Objective: To describe the use of sedatives and neuromuscular blocking agents (NMBs) and their impact in outcome in an international cohort of patients receiving mechanical ventilation.
Methods: We analyzed the database of a prospective, multicenter cohort of 5,183 adult patients who received mechanical ventilation for > 12 h. We considered that a patient received a given agent when it was administered for at least 3 h in a 24-h period.
Results: A total of 3,540 patients (68%; 95% confidence interval [CI], 67 to 69%) received a sedative at any time while receiving mechanical ventilation. The median number of days of use was 3 (interquartile range [IQR], 2 to 6 days).

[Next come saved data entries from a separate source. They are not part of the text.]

(** Up to [distribute]. *)
Lemma start_run fuel q m :
  request_fits q → vboid_known (oids m) q → open_for_commands m →
  ∃ m1, slaves m1 = slaves m ∧ readOnly m1 = false ∧ halting m1 = false ∧ servers m1 = servers m ∧
    ∀ r m', send_out W can_open refused halts (command_of q) (message (on_vboid (oids m) q)) m1 = (Ret (Reply r), m') →
            worker_command W can_open order refused halts resumes (S fuel) (message q) m = (Ret r, m').
Proof.
  intros Hq Hv (Hro & Hh & Hlk). set (q' := on_vboid (oids m) q).
  set (m0 := set_lock true (moved m (slaves m) (iSlave m) (S (clock m)))).
  assert (wait_halting halts resumes m = (Ret tt, m0)) as Hw.
  { unfold wait_halting. erewrite bind_ret; [|by apply is_halting_run]. cbn iota. unfold lock. cbn. by rewrite Hlk. }
  assert (∃ m1, (if (command_of q =? VB_ROLLBACK1) || (command_of q =? VB_ROLLBACK2) || (command_of q =? VB_COMMIT) then
           txn ← lift (get_txn (message q')).1; modify (fun m => set_rg (releaseResources order txn (rg m)) m)
         else mret tt) m0 = (Ret tt, m1) ∧ slaves m1 = slaves m ∧ readOnly m1 = false ∧ halting m1 = false ∧ servers m1 = servers m)
    as (m1 & Hr & H1).
  { destruct (_ || _) eqn:Hc; [|by exists m0]. rewrite <- (command_of_vboid (oids m) q) in Hc.
    destruct (txn_of_message q' (on_vboid_fits _ _ Hq Hv) Hc) as [t Ht]. rewrite Ht. eexists. split; [reflexivity|]. done. }
  exists m1. do 4 (split; [by apply H1|]). intros r m' Hm. unfold worker_command.
  erewrite bind_ret; [|unfold lift; rewrite peek_message; reflexivity]. cbn [retry_cmd].
  erewrite bind_ret; [|unfold attempt; rewrite (bind_ret _ _ _ _ _ Hw); erewrite bind_ret; [|reflexivity];
    unfold id; cbn [readOnly m0 set_lock moved]; rewrite Hro; rewrite (bind_ret _ _ _ _ _ (translate_run q m0 Hq Hv));
    cbn iota; rewrite (bind_ret _ _ _ _ _ Hr); erewrite bind_ret; [|reflexivity];
    assert ((command_of q =? BRM_CLEAR) = false) as -> by (by destruct q); cbn [andb]; cbn iota; rewrite (bind_ret _ _ _ _ _ Hm); reflexivity].
  done.
Qed.

Lemma worker_command_run fuel q a n n1 n' img m :
  let q' := on_vboid (oids m) q in
  can_open = true → request_fits q → vboid_known (oids m) q →
  op W q' n = (Ret a, n1) → answer_fits a → settle q' a n1 = (Ret tt, n') → saveState n' = (Ret img, n') → cluster n m →
  ∃ m', worker_command W can_open order refused halts resumes (S fuel) (message q) m = (Ret (answer_bytes a), m') ∧
        cluster n' m' ∧ servers m' = servers m.
Proof.
  intros q' Ho Hq Hv Hop Hf Hs Hi (Hne & Hid & Hoc). destruct (start_run fuel q m Hq Hv Hoc) as (m1 & H1 & H2 & H3 & H4 & Hst).
  destruct (send_out_run q' a n n1 n' img m1 Ho (on_vboid_fits _ _ Hq Hv) Hop Hf Hs Hi) as (m' & Hm & Hc & H6);
    [by rewrite H1|by rewrite H1|done|done|].
  exists m'. split; [|by rewrite H6]. apply Hst. unfold q' in Hm. by rewrite command_of_vboid in Hm.
Qed.

(** ** Workers that do not agree *)

(** What a worker makes of the request. *)
Record Work := mkWork { wk_node : Node; wk_answer : Answer; wk_after : Node; wk_undone : Node }.
Definition works (q : Request) (x : Work) : Prop :=
  op W q (wk_node x) = (Ret (wk_answer x), wk_after x) ∧ sn_undoChanges (wk_after x) = (Ret tt, wk_undone x).
Definition disagree (xs : list Work) : Prop :=
  ∃ x y, x ∈ xs ∧ y ∈ xs ∧ answer_bytes (wk_answer x) ≠ answer_bytes (wk_answer y).

Lemma undo_each q xs ls :
  Forall (works q) xs → Forall2 (fun x l => working (wk_after x) l) xs ls →
  Forall2 (fun x l => idle (wk_undone x) l) xs (deliver_ (put8 BRM_UNDO) <$> ls).
Proof.
  intros Hw Hwk. induction Hwk as [|x l xs ls Hx Hwk IH]; [constructor|]. apply Forall_cons in Hw as [[Hop Hu] Hw].
  constructor; [by eapply deliver_undo|by apply IH].
Qed.

Lemma divergence_run fuel q xs m :
  let q' := on_vboid (oids m) q in
  request_fits q → vboid_known (oids m) q → partition_error (command_of q) ERR_SLAVE_INCONSISTENCY = false →
  Forall (works q') xs → Forall2 (fun x l => idle (wk_node x) l) xs (slaves m) → open_for_commands m → disagree xs →
  ∃ m', worker_command W can_open order refused halts resumes (S fuel) (message q) m =
          (Ret (put8 ERR_SLAVE_INCONSISTENCY), m') ∧
        readOnly m' = true ∧ halting m' = false ∧ slaveLock m' = false ∧
        Forall2 (fun x l => idle (wk_undone x) l) xs (slaves m').
Proof.
  intros q' Hq Hv Hnp Hw Hid Hoc Hdis. destruct (start_run fuel q m Hq Hv Hoc) as (m1 & H1 & H2 & H3 & _ & Hst).
  pose proof (on_vboid_fits _ _ Hq Hv) as Hq'. fold q' in Hq', Hst.
  destruct (distribute_run (message q') m1 H3) as (k & Hd). set (m2 := moved m1 _ _ _) in Hd.
  assert (Forall2 has_answer (slaves m2) ((fun x => answer_bytes (wk_answer x)) <$> xs) ∧
          Forall2 (fun x l => working (wk_after x) l) xs (heard <$> slaves m2)) as [Ha Hwk].
  { cbn. rewrite H1. clear -Hw Hid Hq'. induction Hid as [|x l xs ls Hx Hid IH]; [split; constructor|].
    apply Forall_cons in Hw as [[Hop Hu] Hw]. destruct (IH Hw) as [IH1 IH2].
    destruct (deliver_command q' _ _ _ _ Hq' Hop Hx) as [Ha Hh]. split; constructor; try done. split; [exact Ha|apply answer_cons]. }
  destruct (gather_run _ m2 H3 Ha) as (k2 & Hg). set (m3 := moved m2 _ _ _) in Hg.
  destruct (compare_differs ((fun x => answer_bytes (wk_answer x)) <$> xs) (moved m3 (slaves m3) (iSlave m3) (S (clock m3))) H3) as (k3 & Hc).
  { apply Forall_fmap, Forall_true. intros x. cbn. by destruct (wk_answer x). }
  { destruct Hdis as (x & y & Hx & Hy & Hne). exists (answer_bytes (wk_answer x)), (answer_bytes (wk_answer y)).
    split; [apply list_elem_of_fmap; by exists x|]. split; [apply list_elem_of_fmap; by exists y|done]. }
  set (m4 := set_readOnly true _) in Hc. set (m5 := moved m4 (slaves m4) (iSlave m4) (S (clock m4))).
  destruct (undo_run m5) as (k5 & Hu); [cbn; by rewrite !length_fmap|].
  eexists. split; [apply Hst|].
  - unfold send_out. erewrite bind_ret; [|unfold threw; rewrite Hd; reflexivity]. cbn iota. unfold collect.
    rewrite (bind_ret _ _ _ _ _ Hg). unfold check_error1 at 1. erewrite bind_ret; [|by apply is_halting_run]. cbn iota.
    change (negb (ERR_OK =? 0)) with false. cbn iota. rewrite (bind_ret _ _ _ _ _ Hc). rewrite Hnp.
    unfold check_error1. erewrite bind_ret; [|by apply is_halting_run]. cbn iota.
    change (negb (ERR_SLAVE_INCONSISTENCY =? 0)) with true. cbn iota. fold m5. rewrite (bind_ret _ _ _ _ _ Hu).
    erewrite bind_ret; reflexivity.
  - split; [done|]. split; [done|]. split; [done|].
    change (Forall2 (fun x l => idle (wk_undone x) l) xs (deliver_ (put8 BRM_UNDO) <$> (heard <$> slaves m2))).
    by eapply undo_each.
Qed.
Definition at_node {A} (op : M Node A) : M Reader A :=
  zoom r_node (fun n r => mkReader n (r_vbbm r) (r_vss r) (r_cl r) (r_clw r)) op.
Definition at_em {A} (op : M ExtentMap A) : M Reader A := at_node (on_em op).
Definition at_vbbm {A} (f : VBMem → outcome A) : M Reader A :=
  fun r => (f (u_mem (sn_vbbm (r_node r))), r).
Definition at_vss {A} (f : VSSMem → outcome A) : M Reader A :=
  fun r => (f (u_mem (sn_vss (r_node r))), r).
Definition at_cl {A} (f : CLMem → A) : M Reader A :=
  gets (fun r => f (u_mem (sn_copylocks (r_node r)))).

(** [lock(); locked = true; op; release();] with [if (locked) release();] in the
    handler: [op] is the only part that throws. *)
Definition under {A} (lock : Z → M Reader unit) (op : M Reader A) : M Reader A :=
  lock 1 ≫= fun _ =>
  a ← catch op (fun e => lock (-1) ≫= fun _ => throw e);
  lock (-1) ≫= fun _ => mret a.

(** [try { ...; return code; } catch (exception &e) { return err; }] *)
Definition or_code {A} (err : Z) (op : M Reader (Z * option A)) : M Reader (Z * option A) :=
  catch op (fun _ => mret (err, None)).

(** The extent map's call returns 0 with its outputs, or -1. *)
Definition em_found {A} (op : M ExtentMap (option A)) : M Reader (Z * option A) :=
  or_code (-1) (a ← at_em op; mret (match a with Some _ => 0 | None => -1 end, a)).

The persistent use of sedative was associated with more days of mechanical ventilation (median, 4 days [IQR, 2 to 8 days], vs 3 days [IQR, 2 to 4 days] in patients who did not receive sedatives [p < 0.001]); more weaning days (median, 2 days [IQR, 1 to 3 days], vs 2 days [IQR, 1 to 5 days] in patients who did not receive sedatives [p < 0.001]); and longer length of stay in the ICU (median, 8 days [IQR, 5 to 15 days], vs 5 days [IQR, 3 to 9 days] in patients who did not receive sedatives [p < 0.001]). Six hundred eighty-six patients (13%; 95% CI, 12 to 14%) received an NMB for at least 1 day. The median number of days of use was 2 (IQR, 1 to 4 days). The administration of an NMB was independently related with age, a normal previous functional status, main reason of mechanical ventilation (patients with ARDS received more NMBs), and with patient management (patients requiring permissive hypercapnia, prone position, high level of positive end-expiratory pressure, and high airways pressure).
Conclusions: The use of sedatives is very common, and their use is associated with a longer duration of mechanical ventilation, weaning time, and stay in the ICU. NMBs are used in 13% of the patients and are associated with longer duration of mechanical ventilation, weaning time, stay in the ICU, and higher mortality.